Retype, exactly as they appear below, the lines between the line holding "(** Two's-complement wrap-around" and the line holding "Lemma string_app_assoc s", both ends included.

-=-=-

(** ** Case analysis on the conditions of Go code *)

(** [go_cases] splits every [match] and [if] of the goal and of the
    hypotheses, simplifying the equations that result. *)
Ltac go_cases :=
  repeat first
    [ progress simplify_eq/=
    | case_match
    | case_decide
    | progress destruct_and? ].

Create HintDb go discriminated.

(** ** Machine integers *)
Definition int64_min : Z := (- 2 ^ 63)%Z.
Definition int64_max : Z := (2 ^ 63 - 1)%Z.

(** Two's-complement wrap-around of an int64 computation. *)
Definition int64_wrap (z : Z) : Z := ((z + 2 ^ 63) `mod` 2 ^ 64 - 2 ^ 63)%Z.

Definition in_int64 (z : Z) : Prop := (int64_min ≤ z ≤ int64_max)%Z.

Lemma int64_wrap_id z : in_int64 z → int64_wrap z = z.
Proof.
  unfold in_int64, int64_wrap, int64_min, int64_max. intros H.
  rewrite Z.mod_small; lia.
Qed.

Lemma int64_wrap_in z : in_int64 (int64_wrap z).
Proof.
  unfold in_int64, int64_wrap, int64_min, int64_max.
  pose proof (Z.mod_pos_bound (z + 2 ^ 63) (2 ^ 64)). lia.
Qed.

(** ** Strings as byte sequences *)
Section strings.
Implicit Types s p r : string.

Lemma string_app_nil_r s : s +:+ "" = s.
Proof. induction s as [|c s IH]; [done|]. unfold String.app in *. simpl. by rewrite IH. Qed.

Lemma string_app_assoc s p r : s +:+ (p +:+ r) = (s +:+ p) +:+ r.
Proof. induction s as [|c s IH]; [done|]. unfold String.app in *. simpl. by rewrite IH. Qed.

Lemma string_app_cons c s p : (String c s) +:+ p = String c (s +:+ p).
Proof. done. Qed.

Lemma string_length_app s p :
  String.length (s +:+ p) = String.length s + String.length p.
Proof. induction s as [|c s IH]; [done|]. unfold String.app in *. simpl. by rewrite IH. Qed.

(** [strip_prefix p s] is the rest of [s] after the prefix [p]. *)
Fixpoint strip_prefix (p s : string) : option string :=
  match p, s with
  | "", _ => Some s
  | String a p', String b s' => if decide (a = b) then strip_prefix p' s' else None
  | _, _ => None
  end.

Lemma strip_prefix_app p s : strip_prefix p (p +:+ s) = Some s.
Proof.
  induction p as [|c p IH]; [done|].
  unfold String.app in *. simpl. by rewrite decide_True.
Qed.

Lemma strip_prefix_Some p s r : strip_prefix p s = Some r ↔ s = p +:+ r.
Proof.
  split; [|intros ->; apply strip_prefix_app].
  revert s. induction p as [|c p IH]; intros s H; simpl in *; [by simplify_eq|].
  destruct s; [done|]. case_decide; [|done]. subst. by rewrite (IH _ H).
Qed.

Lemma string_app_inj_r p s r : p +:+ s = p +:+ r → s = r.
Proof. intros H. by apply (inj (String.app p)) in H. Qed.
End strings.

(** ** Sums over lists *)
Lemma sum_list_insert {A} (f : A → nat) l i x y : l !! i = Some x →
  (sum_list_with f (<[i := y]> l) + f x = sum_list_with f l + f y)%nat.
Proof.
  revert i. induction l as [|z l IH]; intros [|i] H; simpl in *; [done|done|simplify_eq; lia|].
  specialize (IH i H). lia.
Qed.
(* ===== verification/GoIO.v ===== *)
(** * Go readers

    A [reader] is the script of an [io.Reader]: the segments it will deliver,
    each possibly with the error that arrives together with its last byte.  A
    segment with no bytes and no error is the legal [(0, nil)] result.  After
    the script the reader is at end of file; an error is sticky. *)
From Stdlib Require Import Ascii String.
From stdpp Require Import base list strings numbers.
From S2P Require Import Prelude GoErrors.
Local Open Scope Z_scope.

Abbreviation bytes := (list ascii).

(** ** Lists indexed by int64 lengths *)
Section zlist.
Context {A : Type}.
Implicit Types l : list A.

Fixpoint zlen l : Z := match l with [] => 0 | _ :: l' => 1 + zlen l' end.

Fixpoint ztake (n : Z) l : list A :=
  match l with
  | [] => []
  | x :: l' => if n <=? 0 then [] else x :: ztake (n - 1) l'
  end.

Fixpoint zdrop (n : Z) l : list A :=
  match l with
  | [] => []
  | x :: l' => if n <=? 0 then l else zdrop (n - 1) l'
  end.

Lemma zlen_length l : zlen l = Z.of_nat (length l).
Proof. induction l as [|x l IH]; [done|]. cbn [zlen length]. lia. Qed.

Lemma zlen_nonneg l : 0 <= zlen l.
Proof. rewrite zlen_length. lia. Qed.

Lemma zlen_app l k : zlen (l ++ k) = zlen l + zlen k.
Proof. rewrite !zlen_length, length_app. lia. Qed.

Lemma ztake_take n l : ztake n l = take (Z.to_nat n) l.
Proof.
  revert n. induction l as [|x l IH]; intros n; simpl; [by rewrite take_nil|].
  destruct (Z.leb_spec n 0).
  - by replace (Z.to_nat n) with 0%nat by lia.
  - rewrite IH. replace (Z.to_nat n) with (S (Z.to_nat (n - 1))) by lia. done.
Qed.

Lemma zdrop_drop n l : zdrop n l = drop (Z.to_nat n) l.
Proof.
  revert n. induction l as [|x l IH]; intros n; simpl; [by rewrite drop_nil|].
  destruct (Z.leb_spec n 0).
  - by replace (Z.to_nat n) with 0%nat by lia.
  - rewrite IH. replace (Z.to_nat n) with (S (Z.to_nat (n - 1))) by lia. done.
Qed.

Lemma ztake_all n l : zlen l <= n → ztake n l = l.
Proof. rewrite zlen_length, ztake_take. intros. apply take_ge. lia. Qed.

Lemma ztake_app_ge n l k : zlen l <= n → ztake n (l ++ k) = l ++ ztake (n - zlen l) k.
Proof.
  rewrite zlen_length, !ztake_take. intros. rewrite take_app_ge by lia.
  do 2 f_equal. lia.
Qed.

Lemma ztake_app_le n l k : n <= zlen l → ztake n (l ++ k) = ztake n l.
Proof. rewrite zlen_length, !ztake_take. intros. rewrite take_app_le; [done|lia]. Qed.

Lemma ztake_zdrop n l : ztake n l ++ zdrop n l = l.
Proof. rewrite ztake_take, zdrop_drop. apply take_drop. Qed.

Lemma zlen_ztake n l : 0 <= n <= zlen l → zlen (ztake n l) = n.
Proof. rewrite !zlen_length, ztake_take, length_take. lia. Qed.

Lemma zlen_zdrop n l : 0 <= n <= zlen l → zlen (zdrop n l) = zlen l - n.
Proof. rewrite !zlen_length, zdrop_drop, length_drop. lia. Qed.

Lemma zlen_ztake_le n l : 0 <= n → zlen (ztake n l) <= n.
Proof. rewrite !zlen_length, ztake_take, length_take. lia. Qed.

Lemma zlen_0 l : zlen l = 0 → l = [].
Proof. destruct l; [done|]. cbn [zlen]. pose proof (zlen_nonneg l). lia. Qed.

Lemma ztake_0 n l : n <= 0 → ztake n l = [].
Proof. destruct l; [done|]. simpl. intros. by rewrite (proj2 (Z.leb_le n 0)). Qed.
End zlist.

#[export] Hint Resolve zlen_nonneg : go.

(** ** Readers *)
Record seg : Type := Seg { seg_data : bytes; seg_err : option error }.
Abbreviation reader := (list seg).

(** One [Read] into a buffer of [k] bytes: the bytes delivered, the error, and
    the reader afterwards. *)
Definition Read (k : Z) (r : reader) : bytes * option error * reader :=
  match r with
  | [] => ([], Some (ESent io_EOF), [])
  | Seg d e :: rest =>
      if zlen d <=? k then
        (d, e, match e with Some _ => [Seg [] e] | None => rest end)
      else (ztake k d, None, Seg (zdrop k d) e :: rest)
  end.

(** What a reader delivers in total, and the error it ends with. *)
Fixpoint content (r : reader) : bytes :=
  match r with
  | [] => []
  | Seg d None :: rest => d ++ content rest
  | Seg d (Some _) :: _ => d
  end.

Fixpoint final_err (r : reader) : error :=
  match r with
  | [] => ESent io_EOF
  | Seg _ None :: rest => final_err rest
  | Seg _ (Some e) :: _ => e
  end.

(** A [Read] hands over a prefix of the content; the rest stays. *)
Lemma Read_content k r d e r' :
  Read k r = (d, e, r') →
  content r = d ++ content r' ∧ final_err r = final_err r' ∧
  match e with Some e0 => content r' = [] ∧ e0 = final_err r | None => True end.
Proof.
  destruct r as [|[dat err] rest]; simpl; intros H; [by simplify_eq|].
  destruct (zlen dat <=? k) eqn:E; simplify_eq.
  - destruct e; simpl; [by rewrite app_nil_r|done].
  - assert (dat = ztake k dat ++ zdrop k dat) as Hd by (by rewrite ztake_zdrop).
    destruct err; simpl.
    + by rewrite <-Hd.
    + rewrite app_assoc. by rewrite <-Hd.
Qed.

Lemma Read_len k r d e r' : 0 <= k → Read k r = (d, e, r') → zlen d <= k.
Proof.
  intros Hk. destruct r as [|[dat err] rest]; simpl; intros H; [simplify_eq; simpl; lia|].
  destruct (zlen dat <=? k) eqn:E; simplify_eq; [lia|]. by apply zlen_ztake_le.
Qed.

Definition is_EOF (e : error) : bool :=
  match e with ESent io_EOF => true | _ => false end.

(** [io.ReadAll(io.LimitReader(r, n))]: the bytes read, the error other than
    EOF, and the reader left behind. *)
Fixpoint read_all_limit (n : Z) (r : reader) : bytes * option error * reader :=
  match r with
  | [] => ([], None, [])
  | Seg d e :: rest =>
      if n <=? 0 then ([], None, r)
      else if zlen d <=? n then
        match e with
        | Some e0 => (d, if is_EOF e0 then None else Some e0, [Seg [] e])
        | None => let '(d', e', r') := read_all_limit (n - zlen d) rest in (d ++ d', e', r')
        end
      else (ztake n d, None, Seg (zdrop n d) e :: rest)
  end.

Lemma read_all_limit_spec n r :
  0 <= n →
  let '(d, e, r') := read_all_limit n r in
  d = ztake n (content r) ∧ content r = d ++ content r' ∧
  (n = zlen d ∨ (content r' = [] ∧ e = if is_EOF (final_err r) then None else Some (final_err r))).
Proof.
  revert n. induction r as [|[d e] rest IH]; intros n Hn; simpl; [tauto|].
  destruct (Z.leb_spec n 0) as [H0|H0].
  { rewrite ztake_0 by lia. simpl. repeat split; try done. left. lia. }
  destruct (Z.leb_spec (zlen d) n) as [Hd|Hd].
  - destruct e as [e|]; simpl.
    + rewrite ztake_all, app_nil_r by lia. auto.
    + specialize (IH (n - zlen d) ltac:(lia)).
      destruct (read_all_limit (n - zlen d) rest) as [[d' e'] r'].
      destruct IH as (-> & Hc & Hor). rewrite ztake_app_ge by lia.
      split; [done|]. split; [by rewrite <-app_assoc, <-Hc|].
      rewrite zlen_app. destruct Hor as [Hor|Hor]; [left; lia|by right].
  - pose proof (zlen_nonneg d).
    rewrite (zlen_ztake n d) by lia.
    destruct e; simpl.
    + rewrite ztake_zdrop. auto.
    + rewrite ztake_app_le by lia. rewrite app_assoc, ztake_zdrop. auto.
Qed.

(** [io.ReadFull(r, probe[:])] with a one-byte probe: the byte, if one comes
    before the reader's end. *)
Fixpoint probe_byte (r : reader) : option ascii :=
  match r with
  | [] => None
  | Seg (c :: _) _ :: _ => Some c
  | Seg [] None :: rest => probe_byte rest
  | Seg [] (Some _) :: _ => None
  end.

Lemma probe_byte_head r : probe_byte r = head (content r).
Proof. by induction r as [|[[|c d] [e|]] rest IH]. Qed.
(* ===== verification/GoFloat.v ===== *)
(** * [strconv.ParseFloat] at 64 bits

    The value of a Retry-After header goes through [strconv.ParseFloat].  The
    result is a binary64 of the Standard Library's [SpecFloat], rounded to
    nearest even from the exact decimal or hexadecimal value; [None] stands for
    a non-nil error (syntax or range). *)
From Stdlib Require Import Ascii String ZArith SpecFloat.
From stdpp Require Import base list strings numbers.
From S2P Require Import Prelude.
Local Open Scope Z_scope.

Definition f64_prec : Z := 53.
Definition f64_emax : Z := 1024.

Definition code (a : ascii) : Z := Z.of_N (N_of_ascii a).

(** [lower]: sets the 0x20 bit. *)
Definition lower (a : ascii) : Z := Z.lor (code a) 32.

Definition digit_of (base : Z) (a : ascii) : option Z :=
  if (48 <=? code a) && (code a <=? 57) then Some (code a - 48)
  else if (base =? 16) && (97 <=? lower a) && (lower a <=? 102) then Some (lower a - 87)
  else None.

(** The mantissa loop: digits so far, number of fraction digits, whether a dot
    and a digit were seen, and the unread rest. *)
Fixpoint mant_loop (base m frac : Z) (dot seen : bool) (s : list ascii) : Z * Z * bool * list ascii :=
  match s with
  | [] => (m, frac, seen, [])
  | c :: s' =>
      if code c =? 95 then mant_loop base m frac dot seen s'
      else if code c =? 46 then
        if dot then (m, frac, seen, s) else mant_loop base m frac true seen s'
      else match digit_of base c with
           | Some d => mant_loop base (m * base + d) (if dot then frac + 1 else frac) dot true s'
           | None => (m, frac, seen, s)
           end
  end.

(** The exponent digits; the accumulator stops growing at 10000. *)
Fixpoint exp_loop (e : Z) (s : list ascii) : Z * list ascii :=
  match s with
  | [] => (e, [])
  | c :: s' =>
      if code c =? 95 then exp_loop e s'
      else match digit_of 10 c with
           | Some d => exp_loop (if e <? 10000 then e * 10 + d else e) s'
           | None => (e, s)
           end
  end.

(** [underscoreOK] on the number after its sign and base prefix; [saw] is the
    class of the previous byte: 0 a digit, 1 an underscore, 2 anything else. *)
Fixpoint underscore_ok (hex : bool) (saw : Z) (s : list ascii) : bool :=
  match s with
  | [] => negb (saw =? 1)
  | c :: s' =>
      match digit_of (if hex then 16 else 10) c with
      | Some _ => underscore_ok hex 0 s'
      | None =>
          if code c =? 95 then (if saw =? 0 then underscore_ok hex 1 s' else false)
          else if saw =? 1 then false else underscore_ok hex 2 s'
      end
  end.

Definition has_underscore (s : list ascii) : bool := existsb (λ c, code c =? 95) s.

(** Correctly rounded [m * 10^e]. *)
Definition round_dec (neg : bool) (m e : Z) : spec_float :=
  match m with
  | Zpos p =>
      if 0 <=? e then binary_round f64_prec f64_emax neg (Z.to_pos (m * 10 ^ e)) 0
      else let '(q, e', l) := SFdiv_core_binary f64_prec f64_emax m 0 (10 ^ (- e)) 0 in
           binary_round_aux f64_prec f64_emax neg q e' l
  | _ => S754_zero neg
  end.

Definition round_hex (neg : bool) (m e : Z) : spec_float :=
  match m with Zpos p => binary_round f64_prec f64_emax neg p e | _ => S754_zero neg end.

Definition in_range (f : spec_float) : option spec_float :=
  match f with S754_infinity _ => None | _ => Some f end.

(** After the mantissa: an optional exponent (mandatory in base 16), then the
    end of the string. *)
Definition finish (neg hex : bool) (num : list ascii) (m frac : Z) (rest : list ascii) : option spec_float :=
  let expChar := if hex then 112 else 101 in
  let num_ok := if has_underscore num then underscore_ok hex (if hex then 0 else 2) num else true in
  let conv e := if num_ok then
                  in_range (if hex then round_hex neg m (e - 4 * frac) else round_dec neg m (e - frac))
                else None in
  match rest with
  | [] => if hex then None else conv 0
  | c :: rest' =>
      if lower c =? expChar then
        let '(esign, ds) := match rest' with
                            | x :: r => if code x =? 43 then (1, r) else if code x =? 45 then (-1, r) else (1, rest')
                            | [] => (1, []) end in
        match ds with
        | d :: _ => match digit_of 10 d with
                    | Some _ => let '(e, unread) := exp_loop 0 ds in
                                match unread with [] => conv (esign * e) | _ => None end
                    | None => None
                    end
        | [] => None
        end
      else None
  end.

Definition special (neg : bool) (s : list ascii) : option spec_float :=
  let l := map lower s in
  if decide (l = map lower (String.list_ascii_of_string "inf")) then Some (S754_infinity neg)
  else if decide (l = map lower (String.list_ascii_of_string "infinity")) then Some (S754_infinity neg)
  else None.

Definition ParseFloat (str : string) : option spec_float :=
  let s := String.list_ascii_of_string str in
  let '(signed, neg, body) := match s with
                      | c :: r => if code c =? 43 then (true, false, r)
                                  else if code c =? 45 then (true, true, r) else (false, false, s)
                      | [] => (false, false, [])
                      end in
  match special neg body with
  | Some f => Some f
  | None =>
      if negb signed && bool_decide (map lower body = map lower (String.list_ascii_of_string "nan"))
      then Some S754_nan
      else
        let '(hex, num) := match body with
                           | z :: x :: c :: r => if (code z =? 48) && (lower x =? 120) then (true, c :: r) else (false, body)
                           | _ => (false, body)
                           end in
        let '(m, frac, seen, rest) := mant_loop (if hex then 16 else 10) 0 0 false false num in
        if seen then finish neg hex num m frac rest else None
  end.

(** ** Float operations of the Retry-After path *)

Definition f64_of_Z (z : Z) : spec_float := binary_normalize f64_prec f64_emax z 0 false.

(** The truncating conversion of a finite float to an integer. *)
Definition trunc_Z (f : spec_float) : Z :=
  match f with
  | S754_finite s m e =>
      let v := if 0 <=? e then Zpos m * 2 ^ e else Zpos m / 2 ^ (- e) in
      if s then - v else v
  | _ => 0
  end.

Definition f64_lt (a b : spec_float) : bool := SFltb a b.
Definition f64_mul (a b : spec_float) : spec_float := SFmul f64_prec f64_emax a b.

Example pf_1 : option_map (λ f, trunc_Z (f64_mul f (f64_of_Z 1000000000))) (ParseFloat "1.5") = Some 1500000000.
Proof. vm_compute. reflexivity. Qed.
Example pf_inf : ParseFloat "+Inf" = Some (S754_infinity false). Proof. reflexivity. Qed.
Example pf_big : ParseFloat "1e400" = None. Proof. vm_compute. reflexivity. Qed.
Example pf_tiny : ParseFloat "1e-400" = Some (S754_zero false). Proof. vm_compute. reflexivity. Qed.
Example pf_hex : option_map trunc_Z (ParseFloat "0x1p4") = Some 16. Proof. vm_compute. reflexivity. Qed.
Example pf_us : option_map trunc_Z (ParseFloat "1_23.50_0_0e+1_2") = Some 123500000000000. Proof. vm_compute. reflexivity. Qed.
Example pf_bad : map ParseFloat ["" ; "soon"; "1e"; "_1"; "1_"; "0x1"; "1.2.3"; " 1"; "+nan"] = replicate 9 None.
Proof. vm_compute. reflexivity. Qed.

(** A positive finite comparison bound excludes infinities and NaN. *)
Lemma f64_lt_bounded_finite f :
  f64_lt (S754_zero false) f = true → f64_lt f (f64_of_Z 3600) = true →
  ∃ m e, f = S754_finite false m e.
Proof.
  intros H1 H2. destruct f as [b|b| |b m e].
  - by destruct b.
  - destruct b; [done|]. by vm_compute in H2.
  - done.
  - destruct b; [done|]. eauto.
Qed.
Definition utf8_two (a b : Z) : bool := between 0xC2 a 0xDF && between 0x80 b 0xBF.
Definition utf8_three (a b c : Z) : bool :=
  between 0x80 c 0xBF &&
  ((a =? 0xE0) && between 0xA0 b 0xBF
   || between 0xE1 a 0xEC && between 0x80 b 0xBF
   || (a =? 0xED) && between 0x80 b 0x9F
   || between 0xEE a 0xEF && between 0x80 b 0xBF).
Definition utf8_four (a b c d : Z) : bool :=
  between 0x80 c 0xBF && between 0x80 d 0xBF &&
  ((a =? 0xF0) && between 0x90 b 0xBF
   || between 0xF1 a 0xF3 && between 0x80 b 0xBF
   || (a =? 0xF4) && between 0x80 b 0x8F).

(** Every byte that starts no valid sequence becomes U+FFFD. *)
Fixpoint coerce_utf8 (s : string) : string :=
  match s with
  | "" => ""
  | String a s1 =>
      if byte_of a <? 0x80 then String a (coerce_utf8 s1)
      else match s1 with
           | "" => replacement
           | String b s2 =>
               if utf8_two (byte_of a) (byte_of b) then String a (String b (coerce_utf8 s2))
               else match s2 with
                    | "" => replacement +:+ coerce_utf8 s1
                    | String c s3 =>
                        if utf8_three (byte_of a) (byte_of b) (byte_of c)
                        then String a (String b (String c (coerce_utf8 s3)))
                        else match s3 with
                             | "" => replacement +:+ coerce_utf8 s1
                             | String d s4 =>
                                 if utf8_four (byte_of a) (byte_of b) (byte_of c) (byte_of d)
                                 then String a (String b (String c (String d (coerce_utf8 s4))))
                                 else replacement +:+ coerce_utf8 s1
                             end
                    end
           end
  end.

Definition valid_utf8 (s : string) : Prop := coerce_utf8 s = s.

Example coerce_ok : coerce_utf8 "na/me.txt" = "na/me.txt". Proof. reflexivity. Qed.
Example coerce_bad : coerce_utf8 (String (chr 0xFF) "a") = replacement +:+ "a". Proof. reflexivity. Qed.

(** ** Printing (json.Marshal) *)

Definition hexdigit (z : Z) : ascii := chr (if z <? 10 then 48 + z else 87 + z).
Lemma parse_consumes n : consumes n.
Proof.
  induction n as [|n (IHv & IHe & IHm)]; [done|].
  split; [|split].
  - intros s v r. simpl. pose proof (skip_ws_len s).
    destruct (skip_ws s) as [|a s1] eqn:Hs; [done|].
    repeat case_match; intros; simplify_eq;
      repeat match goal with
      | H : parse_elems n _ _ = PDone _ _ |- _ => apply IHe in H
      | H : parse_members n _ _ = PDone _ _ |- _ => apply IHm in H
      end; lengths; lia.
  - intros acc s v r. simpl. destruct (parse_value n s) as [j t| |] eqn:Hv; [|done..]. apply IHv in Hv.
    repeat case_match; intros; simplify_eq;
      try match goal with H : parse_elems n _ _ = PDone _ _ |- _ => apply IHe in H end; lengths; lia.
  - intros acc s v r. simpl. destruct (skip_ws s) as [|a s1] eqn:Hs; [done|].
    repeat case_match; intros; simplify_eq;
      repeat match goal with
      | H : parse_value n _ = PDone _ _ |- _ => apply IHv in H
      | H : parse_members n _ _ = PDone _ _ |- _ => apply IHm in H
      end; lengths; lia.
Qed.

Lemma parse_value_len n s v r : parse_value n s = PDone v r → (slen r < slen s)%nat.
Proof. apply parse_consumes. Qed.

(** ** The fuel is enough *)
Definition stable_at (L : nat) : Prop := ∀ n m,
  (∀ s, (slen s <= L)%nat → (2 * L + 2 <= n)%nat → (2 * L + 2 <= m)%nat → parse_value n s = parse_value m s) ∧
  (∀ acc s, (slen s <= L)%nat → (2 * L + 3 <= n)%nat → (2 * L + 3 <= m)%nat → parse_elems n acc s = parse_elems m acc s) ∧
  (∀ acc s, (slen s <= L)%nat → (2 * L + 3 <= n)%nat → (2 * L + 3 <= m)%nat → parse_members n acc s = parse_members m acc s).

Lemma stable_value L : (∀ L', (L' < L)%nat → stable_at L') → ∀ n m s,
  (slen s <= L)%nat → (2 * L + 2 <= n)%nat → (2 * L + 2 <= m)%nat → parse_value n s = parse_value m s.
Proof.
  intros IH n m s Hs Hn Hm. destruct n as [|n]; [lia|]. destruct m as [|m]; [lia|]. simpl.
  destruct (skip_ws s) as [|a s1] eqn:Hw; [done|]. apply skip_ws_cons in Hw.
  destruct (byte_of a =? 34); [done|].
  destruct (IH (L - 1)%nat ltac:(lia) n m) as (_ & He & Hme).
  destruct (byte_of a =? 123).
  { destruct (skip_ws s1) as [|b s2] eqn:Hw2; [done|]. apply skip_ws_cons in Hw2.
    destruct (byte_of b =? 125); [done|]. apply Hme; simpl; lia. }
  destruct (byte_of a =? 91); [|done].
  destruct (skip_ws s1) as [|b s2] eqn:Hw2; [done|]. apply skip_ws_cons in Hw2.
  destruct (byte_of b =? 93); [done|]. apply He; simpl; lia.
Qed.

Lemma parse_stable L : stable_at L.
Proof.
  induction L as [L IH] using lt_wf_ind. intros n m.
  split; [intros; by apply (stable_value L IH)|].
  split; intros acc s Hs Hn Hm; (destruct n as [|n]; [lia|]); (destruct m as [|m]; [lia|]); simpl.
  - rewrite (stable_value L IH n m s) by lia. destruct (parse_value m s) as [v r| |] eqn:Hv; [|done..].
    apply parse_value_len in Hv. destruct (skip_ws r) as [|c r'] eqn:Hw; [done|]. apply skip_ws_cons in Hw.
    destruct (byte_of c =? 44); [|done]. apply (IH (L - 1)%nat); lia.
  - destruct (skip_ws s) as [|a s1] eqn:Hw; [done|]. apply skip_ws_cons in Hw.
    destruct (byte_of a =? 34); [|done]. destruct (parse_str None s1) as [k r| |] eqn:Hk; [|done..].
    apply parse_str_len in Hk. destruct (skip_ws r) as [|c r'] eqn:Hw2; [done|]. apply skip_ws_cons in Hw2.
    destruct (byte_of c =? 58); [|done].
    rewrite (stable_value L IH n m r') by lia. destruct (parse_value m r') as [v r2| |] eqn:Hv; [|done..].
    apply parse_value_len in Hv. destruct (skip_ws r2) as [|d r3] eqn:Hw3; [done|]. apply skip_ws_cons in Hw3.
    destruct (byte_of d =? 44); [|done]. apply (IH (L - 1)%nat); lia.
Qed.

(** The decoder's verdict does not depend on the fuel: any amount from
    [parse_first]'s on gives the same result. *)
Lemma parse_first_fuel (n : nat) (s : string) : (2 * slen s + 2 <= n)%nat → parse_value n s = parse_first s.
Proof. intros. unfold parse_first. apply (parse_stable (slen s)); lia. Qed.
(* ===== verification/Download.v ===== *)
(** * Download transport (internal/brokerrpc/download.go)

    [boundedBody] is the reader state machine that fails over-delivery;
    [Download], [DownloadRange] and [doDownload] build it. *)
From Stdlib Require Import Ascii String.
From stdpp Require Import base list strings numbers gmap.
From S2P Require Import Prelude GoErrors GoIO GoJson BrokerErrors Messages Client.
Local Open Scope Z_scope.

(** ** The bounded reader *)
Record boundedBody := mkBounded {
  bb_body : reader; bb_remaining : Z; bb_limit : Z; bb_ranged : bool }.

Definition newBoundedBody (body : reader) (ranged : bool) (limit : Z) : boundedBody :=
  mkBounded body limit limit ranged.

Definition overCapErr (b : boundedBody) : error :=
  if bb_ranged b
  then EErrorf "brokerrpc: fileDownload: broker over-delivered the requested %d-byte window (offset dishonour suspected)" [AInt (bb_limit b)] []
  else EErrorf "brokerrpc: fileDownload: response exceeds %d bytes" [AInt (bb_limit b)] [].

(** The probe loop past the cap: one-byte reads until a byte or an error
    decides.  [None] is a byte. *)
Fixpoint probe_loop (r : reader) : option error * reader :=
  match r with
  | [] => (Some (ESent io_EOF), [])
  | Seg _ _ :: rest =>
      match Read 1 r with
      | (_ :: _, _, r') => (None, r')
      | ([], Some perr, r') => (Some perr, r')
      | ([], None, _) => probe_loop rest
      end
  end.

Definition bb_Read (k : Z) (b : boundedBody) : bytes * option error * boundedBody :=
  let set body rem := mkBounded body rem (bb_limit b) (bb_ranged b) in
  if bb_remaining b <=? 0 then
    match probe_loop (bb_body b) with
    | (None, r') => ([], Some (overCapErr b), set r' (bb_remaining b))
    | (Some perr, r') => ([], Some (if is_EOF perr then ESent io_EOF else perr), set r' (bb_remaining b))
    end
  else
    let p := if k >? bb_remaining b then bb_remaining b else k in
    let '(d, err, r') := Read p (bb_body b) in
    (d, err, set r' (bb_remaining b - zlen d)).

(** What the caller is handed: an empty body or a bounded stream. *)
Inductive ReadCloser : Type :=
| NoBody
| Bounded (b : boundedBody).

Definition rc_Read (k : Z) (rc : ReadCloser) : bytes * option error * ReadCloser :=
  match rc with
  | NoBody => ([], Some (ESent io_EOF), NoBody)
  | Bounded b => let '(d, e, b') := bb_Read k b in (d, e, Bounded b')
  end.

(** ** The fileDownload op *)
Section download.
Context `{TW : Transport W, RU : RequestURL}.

-=-=-

§ **Output of the task**:
(** Two's-complement wrap-around of an int64 computation. *)
Definition int64_wrap (z : Z) : Z := ((z + 2 ^ 63) `mod` 2 ^ 64 - 2 ^ 63)%Z.

Definition in_int64 (z : Z) : Prop := (int64_min ≤ z ≤ int64_max)%Z.

Lemma int64_wrap_id z : in_int64 z → int64_wrap z = z.
Proof.
  unfold in_int64, int64_wrap, int64_min, int64_max. intros H.
  rewrite Z.mod_small; lia.
Qed.

Lemma int64_wrap_in z : in_int64 (int64_wrap z).
Proof.
  unfold in_int64, int64_wrap, int64_min, int64_max.
  pose proof (Z.mod_pos_bound (z + 2 ^ 63) (2 ^ 64)). lia.
Qed.

(** ** Strings as byte sequences *)
Section strings.
Implicit Types s p r : string.

Lemma string_app_nil_r s : s +:+ "" = s.
Proof. induction s as [|c s IH]; [done|]. unfold String.app in *. simpl. by rewrite IH. Qed.

Lemma string_app_assoc s p r : s +:+ (p +:+ r) = (s +:+ p) +:+ r.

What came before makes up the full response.